[Supplied material — start]
(** Copies of the two regions in a new block. *)
Lemma move_new (l : list (option Z)) (L C0 L' C0' cap : Z) :
  sizes -> placed l L va C0 vc -> 0 <= L' -> L' + A <= C0' -> C0' + C <= cap ->
  exists l1 l2, move (fresh_buckets cap) L' l L A = Ok l1 /\ move l1 C0' l C0 C = Ok l2 /\ placed l2 L' va C0' vc /\ Z.of_nat (length l2) = cap.
Proof.
  intros [HA HC] (p & q & r & -> & -> & ->) H1 H2 H3.
  assert (Lf : length (fresh_buckets cap) = Z.to_nat cap) by apply length_replicate.
  exists (splice (fresh_buckets cap) (Z.to_nat L') va). assert (L1 : length (splice (fresh_buckets cap) (Z.to_nat L') va) = Z.to_nat cap) by (rewrite length_splice; lia).
  eexists. split_and!; [apply move_splice; lia|..].
  - rewrite !(app_assoc p), (app_assoc (p ++ va) q). apply move_splice; rewrite ?length_app; lia.
  - set (f := fresh_buckets cap) in *.
    exists (take (Z.to_nat L') f), (take (Z.to_nat (C0' - L' - A)) (drop (Z.to_nat L' + length va) f)),
      (drop (Z.to_nat (C0' - L' - A) + length vc) (drop (Z.to_nat L' + length va) f)).
    rewrite !length_take, length_drop. split_and!; [|lia..]. unfold splice at 2. rewrite !splice_app_r by (rewrite ?length_take; lia).
    rewrite length_take. replace (Z.to_nat C0' - Z.to_nat L' `min` length f - length va)%nat with (Z.to_nat (C0' - L' - A)) by lia. done.
  - rewrite length_splice; lia.
Qed.

End Placed.

Lemma deque_round_up_spec (c : Z) : c < 2 ^ 30 -> exists k, CFArrayDequeRoundUpCapacity c = Ok k /\ c <= k /\ 4 <= k <= 2 ^ 30 /\ (4 <= c -> c < k).
Proof.
  intros H. unfold CFArrayDequeRoundUpCapacity, int_bit, flsl. destruct (Z.ltb_spec c 4); [exists 4; split; [done|lia]|].
  rewrite (proj2 (Z.leb_gt c 0)) by lia. pose proof (Z.log2_spec c ltac:(lia)) as [E1 E2]. assert (Z.log2 c < 30) by (apply Z.log2_lt_pow2; lia).
  assert (2 <= Z.log2 c) by (apply (Z.log2_le_mono 4); lia).
  rewrite (proj2 (Z.leb_gt 31 _)) by lia. cbn [mbind result_bind]. rewrite Z.shiftl_1_l.
  pose proof (Z.pow_le_mono_r 2 (Z.log2 c + 1) 30 ltac:(lia) ltac:(lia)). pose proof (Z.pow_le_mono_r 2 3 (Z.log2 c + 1) ltac:(lia) ltac:(lia)).
  replace (Z.succ (Z.log2 c)) with (Z.log2 c + 1) in E2 by lia. exists (2 ^ (Z.log2 c + 1)). rewrite Z.min_l by (unfold MAX_BUCKETS_PER_DEQUE; lia). split; [done|]. lia.
Qed.

(** ** Making room *)

(** Counts below which no shift or cast of the deque's arithmetic overflows. *)
Definition max_count : Z := 2 ^ 30 - 2 ^ 13.

(** The block is valid and has a gap of [n] buckets between the two regions. *)
Definition gapped (d : CFArrayDeque) (va : list (option Z)) (n : Z) (vc : list (option Z)) : Prop :=
  d_capacity d = Z.of_nat (length (d_buckets d)) /\ d_capacity d <= 2 ^ 30 /\
  placed (d_buckets d) (d_leftIdx d) va (d_leftIdx d + Z.of_nat (length va) + n) vc.
Lemma apply_loop_reads (a : CFArray) (sub : list Z) : forall i, reads a i sub -> apply_loop (length sub) a i = Ok (map Apply sub).
Proof.
  induction sub as [|v sub IH]; intros i H; cbn [length apply_loop]; [done|]. apply reads_cons in H as [-> H]. cbn [mbind result_bind]. by rewrite IH.
Qed.

Lemma get_values_spec (a : CFArray) (vs : list Z) (location len : nat) (values : list (option Z)) :
  contents a vs -> (location + len <= length vs)%nat -> (len <= length values)%nat ->
  CFArrayGetValues a (Z.of_nat location) (Z.of_nat len) values = Ok (map Some (take len (drop location vs)) ++ drop len values).
Proof.
  intros H Hr Hv. unfold CFArrayGetValues. assert (Ls : length (take len (drop location vs)) = len) by (rewrite length_take, length_drop; lia). destruct (Z.ltb_spec 0 (Z.of_nat len)) as [G|G].
  - destruct (buckets_view a vs H) as (pre & post & E & _); [by intros ->; cbn in Hr; lia|]. rewrite E. cbn [mbind result_bind].
    rewrite <-(take_drop location vs) at 1. rewrite <-(take_drop len (drop location vs)) at 1. rewrite !map_app, <-!app_assoc, (app_assoc pre).
    rewrite memmove_splice; [|lia|lia|rewrite length_app, length_map, length_take; lia|by rewrite length_map, Ls]. unfold splice. cbn. by rewrite length_map, Ls.
  - destruct len; [done|lia].
Qed.

Theorem queries_answer (a : CFArray) (vs : list Z) (location len : nat) (value : Z) :
  contents a vs -> (location + len <= length vs)%nat ->
  let sub := take len (drop location vs) in
  CFArrayGetCountOfValue kCFType equal_call a (Z.of_nat location) (Z.of_nat len) value = Ok (Z.of_nat (length (filter (fun it => matches a value it = true) sub))) /\
  CFArrayContainsValue kCFType equal_call a (Z.of_nat location) (Z.of_nat len) value = Ok (existsb (matches a value) sub) /\
  (exists r, CFArrayGetFirstIndexOfValue kCFType equal_call a (Z.of_nat location) (Z.of_nat len) value = Ok r /\ is_first a value (Z.of_nat location) sub r) /\
  (exists r, CFArrayGetLastIndexOfValue kCFType equal_call a (Z.of_nat location) (Z.of_nat len) value = Ok r /\ is_last a value (Z.of_nat location) sub r) /\
  CFArrayApplyFunction a (Z.of_nat location) (Z.of_nat len) = Ok (map Apply sub) /\
  CFArrayGetValues a (Z.of_nat location) (Z.of_nat len) (fresh_buckets (Z.of_nat len)) = Ok (map Some sub) /\
  (forall i, CFArrayCheckAndGetValueAtIndex a i = Ok (if i <? 0 then -1 else default (-1) (vs !! Z.to_nat i))).
Proof.
  intros H Hr sub. pose proof (contents_reads a vs location len H) as Hs. fold sub in Hs. assert (Ls : length sub = len) by (unfold sub; rewrite length_take, length_drop; lia).
  unfold CFArrayGetCountOfValue, CFArrayContainsValue, CFArrayGetFirstIndexOfValue, CFArrayGetLastIndexOfValue, CFArrayApplyFunction. rewrite Nat2Z.id, <-Ls. split_and!.
  - by rewrite count_matches_spec.
  - by apply contains_value_spec.
  - by apply first_match_spec.
  - by apply last_match_spec.
  - by apply apply_loop_reads.
  - rewrite (get_values_spec a vs); [|done|lia|unfold fresh_buckets; rewrite length_replicate; lia]. unfold fresh_buckets. rewrite (drop_ge (replicate _ _)) by (rewrite length_replicate; lia). by rewrite app_nil_r, Ls.
  - intros i. unfold CFArrayCheckAndGetValueAtIndex. fold (CFArrayGetValueAtIndex a i). rewrite (count_of _ _ H). destruct (Z.ltb_spec i 0); [by rewrite (proj2 (Z.leb_gt _ _)) by lia|].
    rewrite (proj2 (Z.leb_le 0 i)) by lia. cbn [andb]. destruct (Z.ltb_spec i (Z.of_nat (length vs))).
    + destruct (lookup_lt_is_Some_2 vs (Z.to_nat i)) as [v Hv]; [lia|]. rewrite Hv. by apply (get_value_spec a vs).
    + by rewrite lookup_ge_None_2 by lia.
Qed.

(** ** Equality *)

Definition equal_values (f x y : Z) : Prop := x = y \/ (f <> 0 /\ equal_call f x y = true).

Lemma equal_loop_spec (f : Z) (a1 a2 : CFArray) (vs ws : list Z) : forall i, length vs = length ws -> reads a1 i vs -> reads a2 i ws ->
  exists b, equal_loop equal_call (length vs) f a1 a2 i = Ok b /\ (b = true <-> Forall2 (equal_values f) vs ws).
Proof.
  clear retain_call. revert ws. induction vs as [|v vs IH]; intros [|w ws] i L H1 H2; [by exists true|done|done|]. apply reads_cons in H1 as [E1 H1]. apply reads_cons in H2 as [E2 H2].
  destruct (IH ws (i + 1) (Nat.succ_inj _ _ L) H1 H2) as (b & Eb & Hb). cbn [length equal_loop].
  apply bind_Ok in E1 as ([bs1 p1] & -> & E1). apply bind_Ok in E2 as ([bs2 p2] & G2 & E2). cbn [mbind result_bind]. rewrite E1. cbn [mbind result_bind]. rewrite G2. cbn [mbind result_bind]. rewrite E2. cbn [mbind result_bind]. rewrite Eb.
  assert (F : Forall2 (equal_values f) (v :: vs) (w :: ws) <-> equal_values f v w /\ b = true) by (rewrite Forall2_cons; naive_solver). unfold equal_values in F at 2.
  destruct (Z.eqb_spec v w) as [->|N]; [exists b; naive_solver|]. destruct (Z.eqb_spec f 0); [exists false; naive_solver|].
  destruct (equal_call f v w); [exists b|exists false]; naive_solver.
Qed.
[Supplied material — finish]
What needs to be done>
The expected answer is every line above in which the word "Prop" appears.

Task answer>
Definition gapped (d : CFArrayDeque) (va : list (option Z)) (n : Z) (vc : list (option Z)) : Prop :=
Definition equal_values (f x y : Z) : Prop := x = y \/ (f <> 0 /\ equal_call f x y = true).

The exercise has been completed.